(** The closed form of the specification: with
    [t = i / temporal_resolution], the value [response(t) - undershoot(t)],
    where
    [response(t) = response_scale * (t / response_peak)^response_delay
                   * exp(-(t - response_peak) / response_dispersion)]
    and
    [undershoot(t) = undershoot_scale * (t / undershoot_peak)^undershoot_delay
                     * exp(-(t - undershoot_peak / undershoot_dispersion))]. *)
Definition spec_response (t : float) : result float :=
  b <- Py.float_truediv t response_peak ;;
  pw <- math_pow b (response_delay p) ;;
  a <- Py.float_truediv (- (t - response_peak))%float (response_dispersion p) ;;
  ex <- math_exp a ;;
  Ok (response_scale p * pw * ex)%float.

Definition spec_undershoot (t : float) : result float :=
  b <- Py.float_truediv t undershoot_peak ;;
  pw <- math_pow b (undershoot_delay p) ;;
  q <- Py.float_truediv undershoot_peak (undershoot_dispersion p) ;;
  ex <- math_exp (- (t - q))%float ;;
  Ok (undershoot_scale p * pw * ex)%float.

Definition spec_hrf_value (i : Z) : result float :=
  t <- Py.int_float_truediv i (temporal_resolution p) ;;
  r <- spec_response t ;;
  u <- spec_undershoot t ;;
  Ok (r - u)%float.

End DoubleGamma.

(** ** numpy *)

(** The arithmetic of the elements of an array.  numpy fixes it by the
    array's dtype. *)
Class dtype (A : Type) : Type := {
  dzero : A;
  dadd : A -> A -> A;
  dmul : A -> A -> A;
  ddiv : A -> A -> result A;
  dmaximum : A -> A -> A;
  dof_py : pynum -> result A
}.

(** A two-axis array: its shape and its entries.  Every shape exists,
    [(3, 0)] and [(0, 3)] included. *)
Record ndarray2 (A : Type) : Type := {
  shape0 : nat;
  shape1 : nat;
  item : nat -> nat -> A
}.

Arguments shape0 {A} n.
Arguments shape1 {A} n.
Arguments item {A} n i j.

Module np.
Section Arrays.

Context {A : Type} {D : dtype A}.

(** [np.array(rows)] for rows of [ncols] entries. *)
Definition array (ncols : nat) (rows : list (list A)) : ndarray2 A :=
  {| shape0 := List.length rows; shape1 := ncols;
     item := fun i j => nth j (nth i rows []) dzero |}.

(** The rows of an array: [m.tolist()]. *)
Definition tolist (m : ndarray2 A) : list (list A) :=
  map (fun i => map (fun j => item m i j) (seq 0 (shape1 m)))
      (seq 0 (shape0 m)).

(** [m[:, c]] *)
Definition column (m : ndarray2 A) (c : nat) : list A :=
  map (fun i => item m i c) (seq 0 (shape0 m)).

(** [np.zeros((r, c))] *)
Definition zeros (r c : nat) : ndarray2 A :=
  {| shape0 := r; shape1 := c; item := fun _ _ => dzero |}.

(** [m[:, c] = v]: [v] has one value per row, or a single value that is
    broadcast to every row. *)
Definition set_column (m : ndarray2 A) (c : nat) (v : list A)
  : result (ndarray2 A) :=
  if (List.length v =? shape0 m)%nat then
    Ok {| shape0 := shape0 m; shape1 := shape1 m;
          item := fun i j => if (j =? c)%nat then nth i v dzero
                             else item m i j |}
  else if (List.length v =? 1)%nat then
    Ok {| shape0 := shape0 m; shape1 := shape1 m;
          item := fun i j => if (j =? c)%nat then nth 0 v dzero
                             else item m i j |}
  else Raise (ValueError "could not broadcast input array").

(** [np.asarray] of a list of Python numbers. *)
Definition asarray (l : list pynum) : result (list A) :=
  map_result dof_py l.

(** Entry [n] of the full convolution of [a] and [v]: the sum of
    [a[j] * v[n - j]] over the [j] for which both indices exist, in
    increasing [j].  (numpy does not fix the order of the additions.) *)
Definition conv_at (a v : list A) (n : nat) : A :=
  let lo := (n - (List.length v - 1))%nat in
  let hi := Nat.min n (List.length a - 1) in
  fold_left
    (fun acc j => dadd acc (dmul (nth j a dzero) (nth (n - j) v dzero)))
    (seq lo (hi + 1 - lo)) dzero.

(** [np.convolve(a, v)] in its default mode ['full'] on two arrays: the
    longer argument is taken first, an empty argument is refused, the
    result has [len(a) + len(v) - 1] entries. *)
Definition convolve_arrays (a v : list A) : result (list A) :=
  let '(a, v) := if (List.length a <? List.length v)%nat
                 then (v, a) else (a, v) in
  if (List.length a =? 0)%nat then Raise (ValueError "a cannot be empty")
  else if (List.length v =? 0)%nat then Raise (ValueError "v cannot be empty")
  else Ok (map (conv_at a v)
               (seq 0 (List.length a + List.length v - 1))).

(** [np.convolve(a, v)] with [v] a Python list, converted first. *)
Definition convolve (a : list A) (v : list pynum) : result (list A) :=
  v' <- asarray v ;; convolve_arrays a v'.

(** [a[:stop]] *)
Definition slice_to (a : list A) (stop : Z) : list A :=
  let n := Z.of_nat (List.length a) in
  let stop' := if stop <? 0 then Z.max 0 (stop + n) else Z.min stop n in
  firstn (Z.to_nat stop') a.

(** [a[start::step]] *)
Definition slice_from_step (a : list A) (start step : Z)
  : result (list A) :=
  let n := Z.of_nat (List.length a) in
  if step =? 0 then Raise (ValueError "slice step cannot be zero")
  else if 0 <? step then
    let lo := if start <? 0 then Z.max 0 (start + n) else Z.min start n in
    let count := if lo <? n then (n - lo - 1) / step + 1 else 0 in
    Ok (map (fun i => nth (Z.to_nat (lo + Z.of_nat i * step)) a dzero)
            (seq 0 (Z.to_nat count)))
  else
    let hi := if start <? 0 then Z.max (-1) (start + n)
              else Z.min start (n - 1) in
    let count := if -1 <? hi then hi / (- step) + 1 else 0 in
    Ok (map (fun i => nth (Z.to_nat (hi + Z.of_nat i * step)) a dzero)
            (seq 0 (Z.to_nat count))).

(** [np.max(a)] *)
Definition max (a : list A) : result A :=
  match a with
  | [] => Raise (ValueError
            "zero-size array to reduction operation maximum which has no identity")
  | x :: a' => Ok (fold_left dmaximum a' x)
  end.

(** [a / m] for an array [a] and a scalar [m]. *)
Definition divide (a : list A) (m : A) : result (list A) :=
  map_result (fun x => ddiv x m) a.

End Arrays.
End np.

(** binary64 arrays, the arithmetic [convolve_hrf] runs with.
    [np.maximum] hands on a NaN; a division never raises (numpy warns and
    stores the infinity or the NaN). *)
Definition float64_maximum (x y : float) : float :=
  if is_nan x then x
  else if is_nan y then y
  else if PrimFloat.ltb x y then y else x.

Definition float64_of_py (v : pynum) : result float :=
  match v with
  | PyInt z => Py.float_of_int z
  | PyFloat f => Ok f
  end.

#[export] Instance float64 : dtype float := {|
  dzero := 0%float;
  dadd := PrimFloat.add;
  dmul := PrimFloat.mul;
  ddiv := fun x y => Ok (PrimFloat.div x y);
  dmaximum := float64_maximum;
  dof_py := float64_of_py
|}.

(** ** convolve_hrf *)

(** The values [hrf_type] is dispatched on: a [str]; a [list] of numbers;
    a numpy array of numbers, given by its first entry and the others
    (the truth value of an array without entries depends on the version
    of numpy, and such an array is left out); or anything else whose
    comparison with a [str] is the plain [False] ([None], a number, a
    tuple). *)
Inductive hrf_arg : Type :=
| HrfStr (s : string)
| HrfList (l : list pynum)
| HrfArray (x : pynum) (xs : list pynum)
| HrfOther.

(** Line 126, the truth value of [if hrf_type == 'double_gamma':].  Two strings
    compare by their characters; a list, a number, a tuple or [None]
    compares unequal to a string.  An array compares entry by entry, a
    number being unequal to a string, and the result is an array of as
    many [False]: [if] takes the entry of an array of one, and refuses an
    array of more with a [ValueError]. *)
Definition ambiguous_truth_value : exn :=
  ValueError
    "The truth value of an array with more than one element is ambiguous. Use a.any() or a.all()".

Definition is_double_gamma (hrf_type : hrf_arg) : result bool :=
  match hrf_type with
  | HrfStr s => Ok (String.eqb s "double_gamma")
  | HrfList _ => Ok false
  | HrfArray _ [] => Ok false
  | HrfArray _ (_ :: _) => Raise ambiguous_truth_value
  | HrfOther => Ok false
  end.

(** The names bound at module level: the two imports and the two
    functions.  Nothing binds [logger]. *)
Definition module_globals : list string :=
  ["math"; "np"; "_double_gamma_hrf"; "convolve_hrf"].

(** Reading a global name. *)
Definition global (name : string) : result unit :=
  if existsb (String.eqb name) module_globals then Ok tt
  else Raise (NameError name).
(** * SmartFlow CRM voice sidecar: session manager, protocol loop and
      context store, embedded from [personaplex_server/server.py] and
      [personaplex_server/context_api.py].

    Conventions of the embedding.
    - Clock readings ([datetime.now()], [time.time()]) are integers in one
      fixed unit, the unit in which timeouts and TTLs are given; the code only
      subtracts and compares them.  Every operation that reads the clock takes
      the reading as an argument.
    - [uuid.uuid4()] is an input of the operation that calls it.
    - Python objects that are shared between the registry and a connection
      handler live in an explicit heap; the registry stores references.
    - [asyncio.Lock] bodies contain no suspension point, so each method runs
      as one atomic state transformer.
    - Code that can raise returns a sum whose left side is the exception,
      next to the state it leaves behind: the [HTTPException]s of the
      handlers, the [OverflowError] of subtracting a float from an integer
      that has none, and pydantic's [ValidationError] for a value that is
      not of the declared type. *)

From stdpp Require Import gmap strings list fin_maps sorting.
From Stdlib Require Import ZArith Lia.
From Stdlib.Strings Require Import Byte.

Local Open Scope Z_scope.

Your assignment> Tell how many lines of the listing include the word "entries", replying with nothing but the number.

Answer to this exercise> 4